Stored data:
(** * The MAISI diffusion-model training tutorial notebook

    A shallow embedding of [generation/maisi/maisi_diff_unet_training_tutorial.ipynb].
    The notebook is orchestration code: it simulates a data set, patches three
    JSON configuration files, and launches three training-framework scripts
    with [torchrun].  Its cells are embedded as computations in a state and
    exception monad over a [world] made of

    - the Python heap (dictionaries and lists are mutable, shared objects),
    - a directory tree (the file system, without symbolic links),
    - the process environment [os.environ] and the table of child processes,
    - the trace of observable actions (files written, directories created,
      processes launched, lines printed, log records).

    What the notebook cannot see into is taken as a parameter: MONAI's
    [create_test_image_3d], numpy's [RandomState], nibabel's computation of
    voxel sizes from an affine, and the behaviour of the launched scripts.

    The file has three parts: the embedding of the notebook; the predicates
    the properties are stated with, and a sample run; the properties, the
    last of which are the claims C1 to C10 about the notebook. *)

From Stdlib Require Import ZArith Lia Ascii String.
From Stdlib Require Import Floats.PrimFloat.
From stdpp Require Import base option list gmap strings fin_maps pretty.

Set Warnings "-register-all".

(** ** Python strings and [os.path] *)

Module Py.

(** [s.startswith("/")] *)
Definition starts_with_sep (s : string) : bool :=
  match s with
  | String c _ => Ascii.eqb c "/"%char
  | EmptyString => false
  end.

(** [s.endswith(suffix)]: [suffix] is [s] itself or a suffix of its tail. *)
Fixpoint endswith (s suffix : string) : bool :=
  String.eqb s suffix ||
  match s with
  | String _ s' => endswith s' suffix
  | EmptyString => false
  end.

(** [posixpath.join(a, b)]:
<<
    if b.startswith(sep):                  path = b
    elif not path or path.endswith(sep):   path += b
    else:                                  path += sep + b
>> *)
Definition os_path_join (a b : string) : string :=
  if starts_with_sep b then b
  else if String.eqb a "" || endswith a "/" then a +:+ b
  else a +:+ "/" +:+ b.

(** The characters [str.strip()] removes, among the code points below 128:
    tab, line feed, vertical tab, form feed, carriage return, the four
    separators 0x1c-0x1f, and space.  Strings are byte strings here, so the
    white space beyond ASCII is not recognised. *)
Definition is_space (c : ascii) : bool :=
  let n := N_of_ascii c in
  ((9 <=? n) && (n <=? 13) || (28 <=? n) && (n <=? 31) || (n =? 32))%N.

Fixpoint lstrip (s : string) : string :=
  match s with
  | String c s' => if is_space c then lstrip s' else s
  | EmptyString => EmptyString
  end.

Definition rstrip (s : string) : string := String.rev (lstrip (String.rev s)).

(** [s.strip()] *)
Definition strip (s : string) : string := rstrip (lstrip s).

(** [str(n)] for an [int]. *)
Definition str_int (n : Z) : string := pretty n.
Lemma errors_entries (lib : Library) (pf : Platform)
    (body : list (string * value)) :
  map error_message
    (map located
       match validate_json lib pf body with
       | inl _ => []
       | inr e => e
       end)
  = map Spec.entry (Spec.violations lib pf body).
Proof.
  rewrite validate_json_errors. unfold Spec.violations.
  rewrite !map_app, items_entries, !map_map.
  repeat f_equal;
    (apply text_entries;
     [first [apply retailer_agrees | apply date_agrees | apply time_agrees
            | apply total_agrees]
     |intros m; reflexivity]).
Qed.

(** A body whose fields are all there as strings is validated as the
    submission of those strings. *)
Lemma validate_elements_raw (lib : Library) (pf : Platform)
    (raws : list RawItem) :
  forall i, validate_elements lib pf i (map json_of_RawItem raws)
            = validate_items pf i raws.
Proof.
  induction raws as [|raw rest IH]; intros i; [reflexivity|].
  simpl. rewrite IH. reflexivity.
Qed.

Lemma validate_json_raw (lib : Library) (pf : Platform) (raw : RawReceipt) :
  validate_json lib pf (json_of_RawReceipt raw) = validate_Receipt pf raw.
Proof.
  unfold validate_json, validate_Receipt, json_of_RawReceipt. simpl.
  rewrite validate_elements_raw.
  destruct (validate_items pf 0 (raw_items raw)) as [its es].
  destruct (constrained pf 1 _ _) as [r|m1];
    destruct (run_validator pf (valid_date _) _) as [d|m2];
    destruct (run_validator pf valid_time _) as [t|m3];
    destruct es as [|e es];
    destruct (run_validator pf valid_total _) as [tot|m5];
    reflexivity.
Qed.
Definition moveToLocation (character : Character) (groupChat : GroupChat)
    (allGroupChats : list GroupChat) (i : ToolInput) (a : TurnAcc) : TurnAcc :=
  match in_locationName i with
  | None => a
  | Some destName =>
      if negb (JS.truthy destName) then a
      else
        match List.find (fun gc => String.eqb (gc_name gc) destName) allGroupChats with
        | Some destChat =>
            if negb (String.eqb (gc_id destChat) (c_groupChatId character)) then
              let a := setCharacterUpdates a
                         (withGroupChatId (characterUpdates a) (gc_id destChat)) in
              let oldChatUpdate :=
                characterIdsPatch (removeId (c_id character) (gc_characterIds groupChat)) in
              let a := setGroupChatUpdate a (gc_id groupChat) oldChatUpdate in
              let newChatUpdate :=
                characterIdsPatch
                  (removeId (c_id character) (gc_characterIds destChat) ++ [c_id character]) in
              let a := setGroupChatUpdate a (gc_id destChat) newChatUpdate in
              pushMessage a TNarration "Narrator"
                ("*" +:+ c_name character +:+ " moved to " +:+ gc_name destChat +:+ ".*") None
            else
              pushMessage a TNarration "Narrator"
                ("*" +:+ c_name character +:+ " is already at " +:+ destName +:+ ".*") None
        | None =>
            pushMessage a TNarration "Narrator"
              ("*" +:+ c_name character +:+ " tried to move to unknown location: "
               +:+ destName +:+ ".*") None
        end
  end.

Definition labelStranger (i : ToolInput) (a : TurnAcc) : TurnAcc :=
  match in_name i with
  | Some name =>
      if JS.truthy name && JS.truthy (JS.trim name) then
        mkTurnAcc (newMessages a) (characterUpdates a) (groupChatUpdates a) (hasMadeNote a)
          (Some (JS.trim name)) (acc_nextId a)
      else a
  | None => a
  end.

(** One iteration of the loop over [result.toolCalls]. *)
Definition processToolCall (character : Character) (groupChat : GroupChat)
    (allGroupChats : list GroupChat) (a : TurnAcc) (toolCall : ToolCall) : TurnAcc :=
  match input toolCall with
  | None => a
  | Some i =>
      if String.eqb (toolName toolCall) "makeNote" then makeNote character i a
      else if String.eqb (toolName toolCall) "moveToLocation"
      then moveToLocation character groupChat allGroupChats i a
      else if String.eqb (toolName toolCall) "labelStranger" then labelStranger i a
      else a
  end.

TASK DETAILS: In the answer, the lines from the first line of the data above through the line containing "The notebook is" must appear exactly as written, with nothing else.

EXPECTED ANSWER:
(** * The MAISI diffusion-model training tutorial notebook

    A shallow embedding of [generation/maisi/maisi_diff_unet_training_tutorial.ipynb].
    The notebook is orchestration code: it simulates a data set, patches three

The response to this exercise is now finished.